Today the Library's collection contains approximately 400,000 volumes, about 6,000 manuscripts and 2,200 incunabula.
An inscription records the formal permission of Clement XI to collect books by heretical authors.

The Casanatense still preserves 1125 manuscript volumes of opinions, reports, and statements (voti, relazioni, posizioni) concerning matters treated in the various Congregations to which Casanate belonged. His curial duties did not prevent him from taking an interest in letters and the sciences. He was on friendly terms and corresponded with the learned men of his day.

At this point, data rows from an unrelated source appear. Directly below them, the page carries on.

(** Two rows of three pixels, drawn twice as high. *)
Lemma sixel_image_shows_canvas_witness :
  let content := lit "#1;2;100;0;0!3@#2;2;0;100;0$?A" in
  let image := default (mkSixelImage 0 0 []) (parse_sixel_image (parse_sixel_dcs_options []) content) in
  si_width image = 3 ∧ si_height image = 4 ∧
  take 4 (drop (Z.to_nat (4 * (1 * 3 + 2))) (si_data image)) = [255; 0; 0; 255] ∧
  take 4 (drop (Z.to_nat (4 * (3 * 3 + 1))) (si_data image)) = [0; 255; 0; 255].
Proof.
  intros content image.
  assert (parse_sixel_image (parse_sixel_dcs_options []) content = Some image) as Hi by (vm_compute; reflexivity).
  assert (si_width image = 3) as Hw by (vm_compute; reflexivity).
  assert (si_height image = 4) as Hh by (vm_compute; reflexivity).
  destruct (sixel_image_shows_canvas [] content image Hi) as (_ & _ & _ & Hp).
  split; [exact Hw|]. split; [exact Hh|]. split.
  - rewrite Hw, Hh in Hp. rewrite (Hp ltac:(lia) 2 1 ltac:(lia) ltac:(lia)). vm_compute. reflexivity.
  - rewrite Hw, Hh in Hp. rewrite (Hp ltac:(lia) 1 3 ltac:(lia) ltac:(lia)). vm_compute. reflexivity.
Defined.

(** The size of a sixel image is not checked against anything but the
    width of an integer: raster attributes of twenty characters ask for an
    image of more than 10^15 bytes, which the terminal tries to allocate. For
    images of more than 2^32 bytes the 32-bit index of a pixel wraps around,
    so that distant pixels are written to the same place. *)
Theorem sixel_size_unchecked :
  let content := 34 :: lit "65535;1;65535;65535" in
  let c := sixel_loop 0 content (new_canvas (parse_sixel_dcs_options [])) in
  length content = 20%nat ∧ sixel_size c = Some (65535, 65535, 4294836225) ∧
  10 ^ 15 < 4 * 65535 * 4294836225 ∧
  pixel_index 65536 0 16384 = pixel_index 65536 0 0.
Proof. vm_compute. done. Qed.
(* ===== verification/PublicationSystem.v ===== *)
(** A pane worker publishing while its host drains ([rssh-runtime/src/batch.rs],
    [PanePublication]): the two threads as programs cut at their critical
    sections, and every interleaving of them. A waiting [send] may wake up at
    any time, as a condition variable allows; when it must wake up is proved
    for the mailbox itself.

    Proved for all interleavings: effects reach the host in order, none lost
    or repeated; the frames the host takes are the published frames, those in
    between coalesced into the next; and a stored frame always has its wake
    on the way. *)
From stdpp Require Import relations.
From coqutil Require Import Datatypes.RecordSetters.
From S2P Require Import Prelude Text Launch Grid Screen Mailbox RuntimeApi Publication.
Import DoubleBraceUpdate.

Local Open Scope Z_scope.

Section system.
  Context `{Allocation} {S : Type} (limits : MailboxLimits).
  Local Abbreviation Frame := (PresentationFrame S).

(** ** The two threads *)

(** What [publish] does after it published the frame or woke the host. *)
Inductive Resume :=
| ThenSend (item : PublishedEffect) (rest : list PublishedEffect)
| ThenNext (rest : list PublishedEffect)
| ThenReturn.

(** Where the worker is in [publish]: outside, at the head of the loop over
    the effects with the frame if it is still to be published, before
    [publish_frame], before [signal_work], before the call of [wake], or in
    [send]. *)
Inductive Publisher :=
| PubIdle
| PubNext (frame : option Frame) (rest : list PublishedEffect)
| PubFrame (frame : Frame) (k : Resume)
| PubSignal (rest : list PublishedEffect)
| PubWaking (k : Resume)
| PubSending (item : PublishedEffect) (since : option Z) (rest : list PublishedEffect).

(** Where the host is in [drain]: outside, in the loop of [try_recv], before
    it asks for the queue length, before it takes the frame, before
    [complete_wake]. *)
Inductive Host :=
| HostIdle
| HostReceiving (max : nat) (received : list PublishedEffect)
| HostCounting (received : list PublishedEffect)
| HostTaking (received : list PublishedEffect) (work_remains : bool)
| HostCompleting (received : list PublishedEffect) (work_remains : bool) (frame : option Frame).

(** [wake_notices] counts the wake notices sent and not yet received,
    [continuation] says that the host has scheduled a further turn, and
    [wake_lost] that a notice could not be sent because the host is gone.
    The logs hold the frames stored, the effects accepted and the results
    returned by [drain]. *)
Record System := mkSystem {
  publication : PanePublication S;
  publisher : Publisher;
  host : Host;
  wake_notices : nat;
  continuation : bool;
  wake_lost : bool;
  stored : list Frame;
  accepted : list PublishedEffect;
  drains : list (PaneDrain S);
}.
(* ===== verification/Pipeline.v ===== *)
(** From the pane worker to the window, turn after turn: publications and
    drains that do not overlap. Every effect a worker publishes is routed by
    the window's reducer once, in order, before the frame that belongs to a
    later revision, and frames that were coalesced leave the pane as if each
    had been shown. *)
From coqutil Require Import Datatypes.RecordSetters.
From S2P Require Import Prelude Text Launch Grid Screen Mailbox RuntimeApi Publication PublicationSystem.
From S2P Require Import Config Window HostDrain.
Import DoubleBraceUpdate.

Local Open Scope Z_scope.

(** ** Metadata *)

(** The last change of a variable in a list of changes. *)
Definition last_change (name : rstring) (l : list UserVarDelta) : option (MetadataChange rstring) :=
  var_value <$> last (filter (λ change, var_name change = name) l).

Lemma user_vars_lookup vars l name :
  foldl apply_user_var vars l !! name =
  match last_change name l with
  | Some (MetadataSet value) => Some value
  | Some MetadataClear => None
  | None => vars !! name
  end.
Proof.
  unfold last_change. induction l as [|change l IH] using rev_ind; [done|].
  rewrite foldl_app, filter_app. simpl. rewrite filter_cons, filter_nil. unfold apply_user_var.
  case_decide as Hn; [|rewrite app_nil_r, <-IH; destruct (var_value change); by simplify_map_eq].
  rewrite last_snoc. simpl. subst. destruct (var_value change); by simplify_map_eq.
Qed.

(** Merged user variables have the effect of both changes in order. *)
Lemma user_vars_merge vars (current replaced : list UserVarDelta) :
  foldl apply_user_var vars
    (filter (λ change, var_name change ∉ var_name <$> current) replaced ++ current) =
  foldl apply_user_var (foldl apply_user_var vars replaced) current.
Proof.
  apply map_eq. intros name. rewrite !user_vars_lookup. unfold last_change. rewrite filter_app.
  destruct (decide (name ∈ var_name <$> current)) as [Hin|Hout].
  - assert (is_Some (last (filter (λ change, var_name change = name) current))) as [c Hc].
    { apply last_is_Some. intros Hn. apply list_elem_of_fmap in Hin as (change & -> & Hin).
      eapply (not_elem_of_nil change). rewrite <-Hn. by apply list_elem_of_filter. }
    rewrite last_app, Hc. done.
  - assert (filter (λ change, var_name change = name) current = []) as ->.
    { apply elem_of_nil_inv. intros c [<- Hc]%list_elem_of_filter. by apply Hout, list_elem_of_fmap_2. }
    rewrite app_nil_r, list_filter_filter_l by (by intros c <-). done.
Qed.

Lemma merge_metadata_apply current replaced pane :
  apply_metadata (merge_metadata current replaced) pane =
  apply_metadata current (apply_metadata replaced pane).
Proof.
  unfold apply_metadata, merge_metadata. cbn. rewrite user_vars_merge.
  destruct (md_title current) as [[]|], (md_working_directory current) as [[]|],
    (md_badge_format current) as [[]|], (md_progress current) as [[]|]; done.
Qed.

(** ** Frames *)

Section frames.
  Context {S : Type}.
  Local Abbreviation Frame := (PresentationFrame S).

Among those whom he encouraged most was Lorenzo Alessandro Zaccagni, whom he induced to publish a collection of materials for the ancient history of the Greek and Latin Churches, Collectanea monumentorum veterum Ecclesiæ græcæ et latinæ

Amongst the library's possessions are 64 Greek codices (15 of them the gift of Casanate), and 230 Hebrew texts (rolls and books), among which are 5 Samaritan codices. It holds medieval manuscripts, including biblical manuscripts (e.g. Minuscule 395). There is a total of 2036 (books printed before 1500).

There is also a large collection of Roman governmental proclamations (bandi, editti) from 1500 to 1870, and comedies of the seventeenth and eighteenth centuries.